→ **What you need to do**:
Print the records below from the first line through the line containing "readings taken while", both included, word for word.
-*-*-
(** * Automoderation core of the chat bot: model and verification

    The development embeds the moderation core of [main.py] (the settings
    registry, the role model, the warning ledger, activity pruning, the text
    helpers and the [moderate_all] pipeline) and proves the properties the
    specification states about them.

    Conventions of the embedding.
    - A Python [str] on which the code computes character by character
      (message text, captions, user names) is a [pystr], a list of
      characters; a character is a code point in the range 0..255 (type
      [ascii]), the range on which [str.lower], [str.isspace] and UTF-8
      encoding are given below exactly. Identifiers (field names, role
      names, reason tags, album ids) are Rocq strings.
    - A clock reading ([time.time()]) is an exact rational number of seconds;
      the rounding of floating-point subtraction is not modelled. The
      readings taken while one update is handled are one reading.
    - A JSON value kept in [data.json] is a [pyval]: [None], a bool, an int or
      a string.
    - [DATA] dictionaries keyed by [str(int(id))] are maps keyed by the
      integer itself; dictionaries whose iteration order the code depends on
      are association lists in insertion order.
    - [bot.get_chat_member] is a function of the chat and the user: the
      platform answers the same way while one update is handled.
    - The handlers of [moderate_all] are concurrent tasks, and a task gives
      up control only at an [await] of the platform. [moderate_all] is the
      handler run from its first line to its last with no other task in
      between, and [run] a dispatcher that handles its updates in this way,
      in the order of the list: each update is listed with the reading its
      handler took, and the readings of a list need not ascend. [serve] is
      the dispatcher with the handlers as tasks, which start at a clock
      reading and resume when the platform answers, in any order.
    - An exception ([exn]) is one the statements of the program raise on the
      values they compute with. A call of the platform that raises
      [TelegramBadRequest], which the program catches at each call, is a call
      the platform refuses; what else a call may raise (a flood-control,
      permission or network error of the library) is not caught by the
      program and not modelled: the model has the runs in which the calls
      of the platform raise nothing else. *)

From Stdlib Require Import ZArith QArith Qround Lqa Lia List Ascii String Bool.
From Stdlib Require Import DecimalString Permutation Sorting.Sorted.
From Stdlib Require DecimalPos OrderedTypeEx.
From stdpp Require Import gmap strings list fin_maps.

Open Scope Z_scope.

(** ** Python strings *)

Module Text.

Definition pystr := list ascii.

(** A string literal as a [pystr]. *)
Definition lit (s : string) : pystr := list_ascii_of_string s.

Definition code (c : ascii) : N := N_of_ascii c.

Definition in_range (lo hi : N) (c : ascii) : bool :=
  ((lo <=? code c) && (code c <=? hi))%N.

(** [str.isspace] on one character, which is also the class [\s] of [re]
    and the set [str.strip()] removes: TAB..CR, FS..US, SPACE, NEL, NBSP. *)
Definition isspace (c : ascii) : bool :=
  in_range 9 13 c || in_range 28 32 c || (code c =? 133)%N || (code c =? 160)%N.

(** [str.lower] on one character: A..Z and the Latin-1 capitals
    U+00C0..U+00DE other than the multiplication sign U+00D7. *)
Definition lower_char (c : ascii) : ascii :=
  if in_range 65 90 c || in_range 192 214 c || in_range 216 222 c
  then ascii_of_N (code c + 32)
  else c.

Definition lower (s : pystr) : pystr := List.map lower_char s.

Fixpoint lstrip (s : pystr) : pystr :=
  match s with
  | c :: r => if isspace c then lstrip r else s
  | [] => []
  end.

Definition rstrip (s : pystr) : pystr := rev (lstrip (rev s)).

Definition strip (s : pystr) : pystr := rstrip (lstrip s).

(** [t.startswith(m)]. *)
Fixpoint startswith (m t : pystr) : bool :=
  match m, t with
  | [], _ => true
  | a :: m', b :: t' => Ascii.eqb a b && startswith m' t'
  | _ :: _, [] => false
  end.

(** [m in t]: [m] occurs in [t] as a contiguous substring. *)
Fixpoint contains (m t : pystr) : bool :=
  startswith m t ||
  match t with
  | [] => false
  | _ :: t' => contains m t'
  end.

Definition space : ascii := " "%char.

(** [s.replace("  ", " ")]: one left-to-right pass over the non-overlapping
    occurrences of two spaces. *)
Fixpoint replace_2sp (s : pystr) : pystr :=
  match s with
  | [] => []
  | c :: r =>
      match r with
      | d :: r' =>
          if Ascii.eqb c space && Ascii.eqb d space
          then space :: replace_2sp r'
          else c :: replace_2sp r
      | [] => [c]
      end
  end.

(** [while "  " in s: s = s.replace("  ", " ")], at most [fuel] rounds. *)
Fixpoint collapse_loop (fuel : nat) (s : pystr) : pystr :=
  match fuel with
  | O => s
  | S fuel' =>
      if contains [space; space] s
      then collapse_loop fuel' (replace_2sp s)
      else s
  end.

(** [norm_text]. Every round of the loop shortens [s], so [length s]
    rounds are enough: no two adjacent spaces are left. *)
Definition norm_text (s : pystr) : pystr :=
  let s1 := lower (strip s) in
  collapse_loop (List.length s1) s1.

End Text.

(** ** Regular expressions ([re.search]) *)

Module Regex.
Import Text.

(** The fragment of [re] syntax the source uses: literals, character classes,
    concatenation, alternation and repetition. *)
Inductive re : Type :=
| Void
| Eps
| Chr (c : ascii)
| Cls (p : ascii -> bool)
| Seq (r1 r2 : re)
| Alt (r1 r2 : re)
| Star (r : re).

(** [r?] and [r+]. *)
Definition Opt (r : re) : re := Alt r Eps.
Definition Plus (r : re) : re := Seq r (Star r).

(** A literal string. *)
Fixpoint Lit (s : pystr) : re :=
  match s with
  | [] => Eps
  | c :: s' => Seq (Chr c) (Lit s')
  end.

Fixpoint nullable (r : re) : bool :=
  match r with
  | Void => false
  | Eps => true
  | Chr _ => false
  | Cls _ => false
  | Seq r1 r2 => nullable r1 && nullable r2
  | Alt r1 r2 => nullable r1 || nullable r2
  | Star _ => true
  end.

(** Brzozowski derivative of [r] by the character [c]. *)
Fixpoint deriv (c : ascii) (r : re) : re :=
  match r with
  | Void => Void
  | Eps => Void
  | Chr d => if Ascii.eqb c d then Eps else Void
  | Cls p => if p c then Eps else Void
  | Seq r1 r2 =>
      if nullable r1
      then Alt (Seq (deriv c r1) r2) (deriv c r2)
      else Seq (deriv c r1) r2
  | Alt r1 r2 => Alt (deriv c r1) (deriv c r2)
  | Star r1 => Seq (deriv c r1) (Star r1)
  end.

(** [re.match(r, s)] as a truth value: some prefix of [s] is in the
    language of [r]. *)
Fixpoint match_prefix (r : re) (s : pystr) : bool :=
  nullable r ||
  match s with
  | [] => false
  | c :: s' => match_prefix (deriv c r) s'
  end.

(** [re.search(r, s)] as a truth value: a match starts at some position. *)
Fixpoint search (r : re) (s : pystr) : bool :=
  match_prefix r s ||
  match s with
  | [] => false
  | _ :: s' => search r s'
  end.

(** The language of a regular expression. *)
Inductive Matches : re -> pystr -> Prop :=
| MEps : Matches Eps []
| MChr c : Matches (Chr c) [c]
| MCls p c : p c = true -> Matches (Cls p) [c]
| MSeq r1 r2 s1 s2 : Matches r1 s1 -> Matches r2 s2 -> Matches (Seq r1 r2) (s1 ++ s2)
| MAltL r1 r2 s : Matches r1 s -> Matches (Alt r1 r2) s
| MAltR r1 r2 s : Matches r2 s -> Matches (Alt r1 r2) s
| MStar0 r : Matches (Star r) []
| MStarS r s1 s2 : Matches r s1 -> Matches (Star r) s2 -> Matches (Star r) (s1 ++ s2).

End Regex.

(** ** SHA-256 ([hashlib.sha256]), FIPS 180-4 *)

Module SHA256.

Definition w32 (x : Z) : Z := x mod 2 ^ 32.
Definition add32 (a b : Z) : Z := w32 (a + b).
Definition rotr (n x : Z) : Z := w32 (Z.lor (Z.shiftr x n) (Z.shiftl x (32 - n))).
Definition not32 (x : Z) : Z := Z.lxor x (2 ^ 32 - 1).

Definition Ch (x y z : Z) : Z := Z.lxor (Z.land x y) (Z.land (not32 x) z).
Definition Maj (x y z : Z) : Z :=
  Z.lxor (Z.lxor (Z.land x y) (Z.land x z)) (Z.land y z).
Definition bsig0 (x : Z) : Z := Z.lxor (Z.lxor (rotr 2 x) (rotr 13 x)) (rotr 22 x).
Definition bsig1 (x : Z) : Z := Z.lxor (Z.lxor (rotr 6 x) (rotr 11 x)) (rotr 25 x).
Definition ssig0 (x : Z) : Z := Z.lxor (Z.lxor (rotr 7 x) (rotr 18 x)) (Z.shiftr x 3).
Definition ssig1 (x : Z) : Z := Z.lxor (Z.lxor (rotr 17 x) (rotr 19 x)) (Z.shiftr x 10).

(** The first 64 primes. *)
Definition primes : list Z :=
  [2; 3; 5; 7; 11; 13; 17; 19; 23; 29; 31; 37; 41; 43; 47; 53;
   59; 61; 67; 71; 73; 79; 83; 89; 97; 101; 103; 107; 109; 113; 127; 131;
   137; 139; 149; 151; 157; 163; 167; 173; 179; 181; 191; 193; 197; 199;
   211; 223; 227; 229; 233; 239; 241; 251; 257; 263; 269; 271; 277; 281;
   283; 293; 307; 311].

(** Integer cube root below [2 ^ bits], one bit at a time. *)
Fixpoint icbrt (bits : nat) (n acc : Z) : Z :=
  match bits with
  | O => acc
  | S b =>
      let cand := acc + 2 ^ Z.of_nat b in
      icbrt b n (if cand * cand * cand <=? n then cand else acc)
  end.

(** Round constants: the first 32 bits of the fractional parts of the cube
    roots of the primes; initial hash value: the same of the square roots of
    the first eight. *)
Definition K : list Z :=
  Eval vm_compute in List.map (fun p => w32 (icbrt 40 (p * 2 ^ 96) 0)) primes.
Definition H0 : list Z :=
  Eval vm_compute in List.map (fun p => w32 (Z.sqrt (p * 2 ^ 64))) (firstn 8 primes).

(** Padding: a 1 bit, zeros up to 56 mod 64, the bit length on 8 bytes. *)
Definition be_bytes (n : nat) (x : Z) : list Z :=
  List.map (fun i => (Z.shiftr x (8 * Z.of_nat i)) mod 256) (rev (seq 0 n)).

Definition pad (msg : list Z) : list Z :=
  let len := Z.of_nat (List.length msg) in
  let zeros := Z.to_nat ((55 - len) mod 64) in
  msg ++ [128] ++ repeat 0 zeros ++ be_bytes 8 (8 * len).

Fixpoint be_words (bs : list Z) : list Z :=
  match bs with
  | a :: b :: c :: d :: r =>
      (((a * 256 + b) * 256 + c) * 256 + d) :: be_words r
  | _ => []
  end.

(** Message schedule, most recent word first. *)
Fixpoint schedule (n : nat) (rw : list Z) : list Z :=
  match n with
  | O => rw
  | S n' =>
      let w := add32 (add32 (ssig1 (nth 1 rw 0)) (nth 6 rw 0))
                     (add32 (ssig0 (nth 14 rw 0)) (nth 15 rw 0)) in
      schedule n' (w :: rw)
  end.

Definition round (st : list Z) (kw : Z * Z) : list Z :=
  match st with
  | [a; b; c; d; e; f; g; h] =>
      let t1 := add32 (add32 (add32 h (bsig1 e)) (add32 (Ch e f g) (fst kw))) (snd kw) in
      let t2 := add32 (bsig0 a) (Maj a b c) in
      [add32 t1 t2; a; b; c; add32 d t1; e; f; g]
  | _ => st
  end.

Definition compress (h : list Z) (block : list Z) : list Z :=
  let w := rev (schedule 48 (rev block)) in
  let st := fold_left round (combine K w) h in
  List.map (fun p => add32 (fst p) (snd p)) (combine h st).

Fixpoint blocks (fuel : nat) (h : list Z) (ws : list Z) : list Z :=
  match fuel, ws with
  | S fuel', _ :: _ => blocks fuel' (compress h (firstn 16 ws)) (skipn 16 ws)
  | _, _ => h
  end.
-*-*-
→ **Written reply**:
(** * Automoderation core of the chat bot: model and verification

    The development embeds the moderation core of [main.py] (the settings
    registry, the role model, the warning ledger, activity pruning, the text
    helpers and the [moderate_all] pipeline) and proves the properties the
    specification states about them.

    Conventions of the embedding.
    - A Python [str] on which the code computes character by character
      (message text, captions, user names) is a [pystr], a list of
      characters; a character is a code point in the range 0..255 (type
      [ascii]), the range on which [str.lower], [str.isspace] and UTF-8
      encoding are given below exactly. Identifiers (field names, role
      names, reason tags, album ids) are Rocq strings.
    - A clock reading ([time.time()]) is an exact rational number of seconds;
      the rounding of floating-point subtraction is not modelled. The
      readings taken while one update is handled are one reading.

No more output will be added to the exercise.